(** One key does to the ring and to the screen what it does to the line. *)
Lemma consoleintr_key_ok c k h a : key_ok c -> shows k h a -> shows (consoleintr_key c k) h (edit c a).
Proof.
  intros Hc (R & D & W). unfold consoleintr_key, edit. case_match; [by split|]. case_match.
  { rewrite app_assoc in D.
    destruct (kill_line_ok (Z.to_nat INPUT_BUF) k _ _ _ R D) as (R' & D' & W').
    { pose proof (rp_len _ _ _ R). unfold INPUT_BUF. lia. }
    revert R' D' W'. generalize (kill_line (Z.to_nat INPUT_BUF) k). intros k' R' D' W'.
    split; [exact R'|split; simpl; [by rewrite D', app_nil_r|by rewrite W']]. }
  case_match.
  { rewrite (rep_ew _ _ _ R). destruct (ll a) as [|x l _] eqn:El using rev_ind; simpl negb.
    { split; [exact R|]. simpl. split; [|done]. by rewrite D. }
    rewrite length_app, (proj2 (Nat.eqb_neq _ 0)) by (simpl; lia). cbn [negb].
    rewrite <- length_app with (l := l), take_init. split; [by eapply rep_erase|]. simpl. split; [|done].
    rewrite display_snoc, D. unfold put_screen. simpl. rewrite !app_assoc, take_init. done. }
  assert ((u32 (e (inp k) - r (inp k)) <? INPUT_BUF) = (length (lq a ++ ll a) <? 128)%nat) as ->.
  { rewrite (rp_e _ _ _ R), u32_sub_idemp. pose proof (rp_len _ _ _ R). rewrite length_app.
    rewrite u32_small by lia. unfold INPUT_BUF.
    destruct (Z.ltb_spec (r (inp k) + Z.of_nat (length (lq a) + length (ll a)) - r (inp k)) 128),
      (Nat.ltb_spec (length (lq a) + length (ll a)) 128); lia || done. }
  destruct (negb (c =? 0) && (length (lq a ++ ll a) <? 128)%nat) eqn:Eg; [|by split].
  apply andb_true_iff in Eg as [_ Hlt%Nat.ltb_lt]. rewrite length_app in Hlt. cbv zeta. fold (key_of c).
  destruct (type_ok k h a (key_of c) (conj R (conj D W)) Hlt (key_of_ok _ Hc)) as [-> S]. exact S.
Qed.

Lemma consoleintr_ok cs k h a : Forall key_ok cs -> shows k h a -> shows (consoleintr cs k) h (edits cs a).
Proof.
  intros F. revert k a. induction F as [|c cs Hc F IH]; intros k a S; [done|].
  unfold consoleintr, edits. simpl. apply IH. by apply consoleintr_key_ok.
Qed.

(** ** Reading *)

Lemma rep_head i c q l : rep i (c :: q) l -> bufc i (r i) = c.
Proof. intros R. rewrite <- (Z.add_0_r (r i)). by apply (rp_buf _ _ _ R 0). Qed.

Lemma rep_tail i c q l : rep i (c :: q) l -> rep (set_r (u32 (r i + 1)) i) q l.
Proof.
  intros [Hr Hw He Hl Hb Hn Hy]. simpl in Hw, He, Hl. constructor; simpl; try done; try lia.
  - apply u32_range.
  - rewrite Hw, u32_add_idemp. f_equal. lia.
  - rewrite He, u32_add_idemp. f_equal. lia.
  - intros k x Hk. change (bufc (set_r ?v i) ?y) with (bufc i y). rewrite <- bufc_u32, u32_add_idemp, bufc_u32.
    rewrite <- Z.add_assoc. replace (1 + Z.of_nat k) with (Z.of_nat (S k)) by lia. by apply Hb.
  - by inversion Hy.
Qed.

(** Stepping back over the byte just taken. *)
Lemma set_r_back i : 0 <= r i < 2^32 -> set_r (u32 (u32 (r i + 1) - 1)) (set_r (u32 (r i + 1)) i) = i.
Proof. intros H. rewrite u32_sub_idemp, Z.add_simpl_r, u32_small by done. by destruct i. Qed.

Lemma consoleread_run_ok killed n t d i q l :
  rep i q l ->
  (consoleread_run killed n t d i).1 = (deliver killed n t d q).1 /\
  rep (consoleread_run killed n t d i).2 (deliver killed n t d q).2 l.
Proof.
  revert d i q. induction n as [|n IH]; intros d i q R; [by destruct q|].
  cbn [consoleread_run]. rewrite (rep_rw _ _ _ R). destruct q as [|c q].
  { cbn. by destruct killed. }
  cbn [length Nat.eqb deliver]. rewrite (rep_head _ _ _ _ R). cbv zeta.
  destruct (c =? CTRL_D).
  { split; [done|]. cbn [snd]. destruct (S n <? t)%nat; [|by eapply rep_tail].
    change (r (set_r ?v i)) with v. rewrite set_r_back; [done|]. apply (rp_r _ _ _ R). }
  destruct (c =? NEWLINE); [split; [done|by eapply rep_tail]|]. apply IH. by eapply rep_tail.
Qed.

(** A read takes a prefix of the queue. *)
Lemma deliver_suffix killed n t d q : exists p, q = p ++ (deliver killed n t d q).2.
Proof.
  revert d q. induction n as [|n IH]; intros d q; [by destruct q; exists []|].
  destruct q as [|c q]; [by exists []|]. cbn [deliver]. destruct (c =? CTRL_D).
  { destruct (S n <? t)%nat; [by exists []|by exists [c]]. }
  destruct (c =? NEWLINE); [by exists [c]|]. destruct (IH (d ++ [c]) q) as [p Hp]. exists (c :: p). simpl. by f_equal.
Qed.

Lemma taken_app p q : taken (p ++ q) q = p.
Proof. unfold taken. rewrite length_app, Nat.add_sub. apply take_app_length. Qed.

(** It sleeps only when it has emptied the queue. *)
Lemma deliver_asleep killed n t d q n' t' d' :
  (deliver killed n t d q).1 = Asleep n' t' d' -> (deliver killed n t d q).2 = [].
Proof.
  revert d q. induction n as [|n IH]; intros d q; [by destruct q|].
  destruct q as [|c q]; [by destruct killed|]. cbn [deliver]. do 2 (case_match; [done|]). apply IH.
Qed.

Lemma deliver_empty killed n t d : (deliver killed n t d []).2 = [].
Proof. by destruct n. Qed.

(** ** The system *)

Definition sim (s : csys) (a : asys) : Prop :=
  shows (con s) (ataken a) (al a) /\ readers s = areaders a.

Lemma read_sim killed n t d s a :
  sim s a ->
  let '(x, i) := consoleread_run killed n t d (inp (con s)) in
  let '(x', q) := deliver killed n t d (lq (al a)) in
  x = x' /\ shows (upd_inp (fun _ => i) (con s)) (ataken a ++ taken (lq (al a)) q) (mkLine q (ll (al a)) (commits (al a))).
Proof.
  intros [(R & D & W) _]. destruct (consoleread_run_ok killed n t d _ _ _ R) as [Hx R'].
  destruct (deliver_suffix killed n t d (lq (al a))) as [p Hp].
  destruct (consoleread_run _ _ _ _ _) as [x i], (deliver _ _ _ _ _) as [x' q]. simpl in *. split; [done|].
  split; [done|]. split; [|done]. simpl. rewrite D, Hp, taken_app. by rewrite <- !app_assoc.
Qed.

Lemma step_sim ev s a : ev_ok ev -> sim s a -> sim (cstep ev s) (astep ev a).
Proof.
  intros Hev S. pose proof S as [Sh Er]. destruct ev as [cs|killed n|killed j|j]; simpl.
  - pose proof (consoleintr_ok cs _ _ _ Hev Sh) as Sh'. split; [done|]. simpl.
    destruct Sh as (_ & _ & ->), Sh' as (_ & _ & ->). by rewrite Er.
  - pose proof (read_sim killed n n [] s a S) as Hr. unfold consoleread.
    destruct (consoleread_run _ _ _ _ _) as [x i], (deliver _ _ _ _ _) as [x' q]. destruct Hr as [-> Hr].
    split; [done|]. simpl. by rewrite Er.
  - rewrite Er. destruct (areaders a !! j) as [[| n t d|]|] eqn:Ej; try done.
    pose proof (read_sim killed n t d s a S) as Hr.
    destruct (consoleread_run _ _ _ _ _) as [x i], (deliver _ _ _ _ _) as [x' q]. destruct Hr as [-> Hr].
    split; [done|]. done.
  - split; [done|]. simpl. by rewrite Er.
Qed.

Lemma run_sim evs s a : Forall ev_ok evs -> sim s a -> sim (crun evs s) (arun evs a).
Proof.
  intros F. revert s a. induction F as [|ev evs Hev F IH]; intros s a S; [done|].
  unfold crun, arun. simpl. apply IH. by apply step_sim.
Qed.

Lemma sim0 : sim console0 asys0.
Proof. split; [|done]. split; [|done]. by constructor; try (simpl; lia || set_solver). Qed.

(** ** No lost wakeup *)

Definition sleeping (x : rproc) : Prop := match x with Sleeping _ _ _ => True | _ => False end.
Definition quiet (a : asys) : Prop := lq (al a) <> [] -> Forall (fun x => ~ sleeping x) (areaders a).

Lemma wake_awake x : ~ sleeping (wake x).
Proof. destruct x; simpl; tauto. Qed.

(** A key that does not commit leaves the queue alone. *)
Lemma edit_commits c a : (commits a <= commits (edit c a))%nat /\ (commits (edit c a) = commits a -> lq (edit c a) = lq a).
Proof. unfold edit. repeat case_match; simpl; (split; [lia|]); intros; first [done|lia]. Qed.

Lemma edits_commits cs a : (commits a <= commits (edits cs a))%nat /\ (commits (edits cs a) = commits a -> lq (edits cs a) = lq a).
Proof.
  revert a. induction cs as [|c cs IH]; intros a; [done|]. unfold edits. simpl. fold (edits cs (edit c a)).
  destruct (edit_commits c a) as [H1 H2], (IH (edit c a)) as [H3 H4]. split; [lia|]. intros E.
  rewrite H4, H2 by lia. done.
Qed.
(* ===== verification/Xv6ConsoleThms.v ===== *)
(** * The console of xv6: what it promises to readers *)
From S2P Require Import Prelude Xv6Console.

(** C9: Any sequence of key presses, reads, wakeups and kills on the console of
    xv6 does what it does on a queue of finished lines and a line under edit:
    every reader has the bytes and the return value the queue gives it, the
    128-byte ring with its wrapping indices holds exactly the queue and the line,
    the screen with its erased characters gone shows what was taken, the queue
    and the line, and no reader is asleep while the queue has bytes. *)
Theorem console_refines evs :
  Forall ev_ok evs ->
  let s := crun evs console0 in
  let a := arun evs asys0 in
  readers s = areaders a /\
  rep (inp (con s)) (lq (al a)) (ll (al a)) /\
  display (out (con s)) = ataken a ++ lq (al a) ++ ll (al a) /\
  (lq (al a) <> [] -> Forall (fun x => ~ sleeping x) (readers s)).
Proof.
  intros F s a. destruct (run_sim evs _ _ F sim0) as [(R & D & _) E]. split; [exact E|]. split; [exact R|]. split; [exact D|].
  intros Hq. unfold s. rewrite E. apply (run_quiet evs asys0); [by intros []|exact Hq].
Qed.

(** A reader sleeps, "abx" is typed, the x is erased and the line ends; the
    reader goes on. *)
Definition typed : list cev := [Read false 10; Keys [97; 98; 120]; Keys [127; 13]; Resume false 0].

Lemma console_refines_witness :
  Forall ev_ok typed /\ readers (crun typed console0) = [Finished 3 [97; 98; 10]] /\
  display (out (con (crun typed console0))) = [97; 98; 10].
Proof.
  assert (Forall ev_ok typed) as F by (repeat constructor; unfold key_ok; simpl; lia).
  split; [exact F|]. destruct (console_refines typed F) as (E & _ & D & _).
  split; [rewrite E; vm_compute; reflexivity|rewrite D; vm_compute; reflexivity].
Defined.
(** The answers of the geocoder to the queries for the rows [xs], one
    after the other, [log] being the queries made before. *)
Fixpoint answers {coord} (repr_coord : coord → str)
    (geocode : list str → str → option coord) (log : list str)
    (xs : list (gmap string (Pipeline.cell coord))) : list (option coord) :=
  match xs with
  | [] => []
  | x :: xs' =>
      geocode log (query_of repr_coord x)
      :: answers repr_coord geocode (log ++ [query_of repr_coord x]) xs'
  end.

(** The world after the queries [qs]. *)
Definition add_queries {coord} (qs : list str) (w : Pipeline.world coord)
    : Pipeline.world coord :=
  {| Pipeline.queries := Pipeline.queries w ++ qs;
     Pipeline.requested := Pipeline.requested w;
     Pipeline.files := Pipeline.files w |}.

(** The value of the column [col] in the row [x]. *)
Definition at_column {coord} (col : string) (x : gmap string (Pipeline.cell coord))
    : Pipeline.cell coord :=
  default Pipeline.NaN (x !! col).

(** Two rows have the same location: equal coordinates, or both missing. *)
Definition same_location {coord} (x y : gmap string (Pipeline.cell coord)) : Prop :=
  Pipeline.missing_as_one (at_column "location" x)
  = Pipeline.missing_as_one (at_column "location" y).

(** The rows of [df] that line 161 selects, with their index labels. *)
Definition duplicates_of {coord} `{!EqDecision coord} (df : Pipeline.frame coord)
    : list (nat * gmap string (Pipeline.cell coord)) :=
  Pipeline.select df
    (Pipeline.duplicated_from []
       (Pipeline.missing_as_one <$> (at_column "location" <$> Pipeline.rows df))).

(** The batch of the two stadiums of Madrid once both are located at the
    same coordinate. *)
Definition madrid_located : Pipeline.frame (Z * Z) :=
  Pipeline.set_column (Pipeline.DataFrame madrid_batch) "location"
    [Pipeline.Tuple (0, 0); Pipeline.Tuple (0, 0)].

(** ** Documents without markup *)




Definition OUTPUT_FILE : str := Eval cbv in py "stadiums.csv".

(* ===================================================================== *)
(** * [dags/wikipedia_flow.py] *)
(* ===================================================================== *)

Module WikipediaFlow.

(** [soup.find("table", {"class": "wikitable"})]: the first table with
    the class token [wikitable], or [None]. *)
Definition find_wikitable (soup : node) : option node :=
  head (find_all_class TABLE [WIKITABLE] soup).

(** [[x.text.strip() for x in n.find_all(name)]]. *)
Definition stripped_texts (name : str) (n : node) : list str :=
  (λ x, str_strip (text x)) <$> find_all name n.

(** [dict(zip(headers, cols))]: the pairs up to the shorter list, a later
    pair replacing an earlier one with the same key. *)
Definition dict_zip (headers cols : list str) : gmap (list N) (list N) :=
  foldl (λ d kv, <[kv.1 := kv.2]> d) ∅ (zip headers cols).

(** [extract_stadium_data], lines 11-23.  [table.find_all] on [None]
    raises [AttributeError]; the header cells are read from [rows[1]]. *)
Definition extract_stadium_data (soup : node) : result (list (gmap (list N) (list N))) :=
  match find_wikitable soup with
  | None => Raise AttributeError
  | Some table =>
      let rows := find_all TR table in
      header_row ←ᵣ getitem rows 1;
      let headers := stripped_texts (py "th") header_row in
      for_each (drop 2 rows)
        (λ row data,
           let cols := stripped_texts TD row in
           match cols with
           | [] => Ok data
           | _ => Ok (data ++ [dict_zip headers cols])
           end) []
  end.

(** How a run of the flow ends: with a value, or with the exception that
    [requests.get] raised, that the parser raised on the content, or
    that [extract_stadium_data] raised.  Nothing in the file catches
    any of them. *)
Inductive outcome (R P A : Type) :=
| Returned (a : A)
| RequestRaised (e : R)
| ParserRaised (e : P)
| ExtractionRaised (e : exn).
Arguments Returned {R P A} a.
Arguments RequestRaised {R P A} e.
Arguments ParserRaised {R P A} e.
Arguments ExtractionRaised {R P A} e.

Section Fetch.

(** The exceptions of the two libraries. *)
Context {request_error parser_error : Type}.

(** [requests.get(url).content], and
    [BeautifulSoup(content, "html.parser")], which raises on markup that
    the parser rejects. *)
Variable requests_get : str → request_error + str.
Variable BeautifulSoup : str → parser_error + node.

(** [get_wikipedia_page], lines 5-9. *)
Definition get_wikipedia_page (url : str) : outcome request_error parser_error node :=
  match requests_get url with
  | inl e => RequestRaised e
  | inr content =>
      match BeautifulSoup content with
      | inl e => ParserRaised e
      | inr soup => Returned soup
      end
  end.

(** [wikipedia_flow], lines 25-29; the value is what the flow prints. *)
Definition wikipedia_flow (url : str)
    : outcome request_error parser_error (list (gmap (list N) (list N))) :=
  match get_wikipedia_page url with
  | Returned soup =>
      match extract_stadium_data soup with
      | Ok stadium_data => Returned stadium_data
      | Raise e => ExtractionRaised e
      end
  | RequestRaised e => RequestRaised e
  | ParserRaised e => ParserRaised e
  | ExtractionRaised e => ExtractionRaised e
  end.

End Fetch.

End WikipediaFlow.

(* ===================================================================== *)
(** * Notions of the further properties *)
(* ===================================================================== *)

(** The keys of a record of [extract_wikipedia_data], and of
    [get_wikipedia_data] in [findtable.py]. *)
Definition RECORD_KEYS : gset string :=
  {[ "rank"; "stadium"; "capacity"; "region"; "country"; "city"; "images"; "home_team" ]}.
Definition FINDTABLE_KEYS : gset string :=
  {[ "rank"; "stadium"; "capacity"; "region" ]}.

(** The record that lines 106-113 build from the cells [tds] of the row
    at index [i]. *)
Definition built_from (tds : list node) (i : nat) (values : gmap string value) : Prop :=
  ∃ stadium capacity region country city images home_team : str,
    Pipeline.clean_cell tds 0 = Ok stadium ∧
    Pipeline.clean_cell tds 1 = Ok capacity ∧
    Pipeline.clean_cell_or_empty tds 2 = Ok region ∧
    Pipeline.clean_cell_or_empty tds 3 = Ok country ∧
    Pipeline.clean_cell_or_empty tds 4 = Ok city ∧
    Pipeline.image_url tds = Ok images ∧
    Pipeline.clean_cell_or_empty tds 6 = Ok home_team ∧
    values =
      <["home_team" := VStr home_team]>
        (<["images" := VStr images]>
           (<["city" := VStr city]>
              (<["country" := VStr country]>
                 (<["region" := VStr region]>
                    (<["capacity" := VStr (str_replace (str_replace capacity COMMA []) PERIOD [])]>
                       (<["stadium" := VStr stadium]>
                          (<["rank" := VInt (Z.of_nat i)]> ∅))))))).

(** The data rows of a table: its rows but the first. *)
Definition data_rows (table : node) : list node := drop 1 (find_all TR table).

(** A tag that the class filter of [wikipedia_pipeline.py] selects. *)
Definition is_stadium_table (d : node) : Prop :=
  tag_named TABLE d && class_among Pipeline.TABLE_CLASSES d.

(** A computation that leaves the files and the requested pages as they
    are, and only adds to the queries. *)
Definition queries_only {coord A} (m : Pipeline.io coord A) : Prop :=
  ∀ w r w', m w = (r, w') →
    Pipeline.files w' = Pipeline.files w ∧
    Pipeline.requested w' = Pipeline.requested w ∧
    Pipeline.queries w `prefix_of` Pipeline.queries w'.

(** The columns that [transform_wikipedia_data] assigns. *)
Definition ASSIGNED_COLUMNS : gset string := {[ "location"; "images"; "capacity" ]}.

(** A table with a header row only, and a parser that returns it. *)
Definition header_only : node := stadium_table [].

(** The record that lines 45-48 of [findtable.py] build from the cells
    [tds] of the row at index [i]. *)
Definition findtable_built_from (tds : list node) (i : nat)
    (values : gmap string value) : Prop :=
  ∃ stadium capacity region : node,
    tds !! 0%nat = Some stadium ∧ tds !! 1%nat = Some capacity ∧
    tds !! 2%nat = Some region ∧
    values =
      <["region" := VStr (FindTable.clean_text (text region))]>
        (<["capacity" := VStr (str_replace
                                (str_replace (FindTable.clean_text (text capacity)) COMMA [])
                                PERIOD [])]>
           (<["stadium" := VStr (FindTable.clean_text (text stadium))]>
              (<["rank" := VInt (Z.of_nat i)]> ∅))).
§ §
_TASK OBJECTIVE:_ What the answer needs is every line from the data above with "zeta" in it.

_EXERCISE OUTPUT:_
  apply andb_true_iff in Eg as [_ Hlt%Nat.ltb_lt]. rewrite length_app in Hlt. cbv zeta. fold (key_of c).
  cbn [length Nat.eqb deliver]. rewrite (rep_head _ _ _ _ R). cbv zeta.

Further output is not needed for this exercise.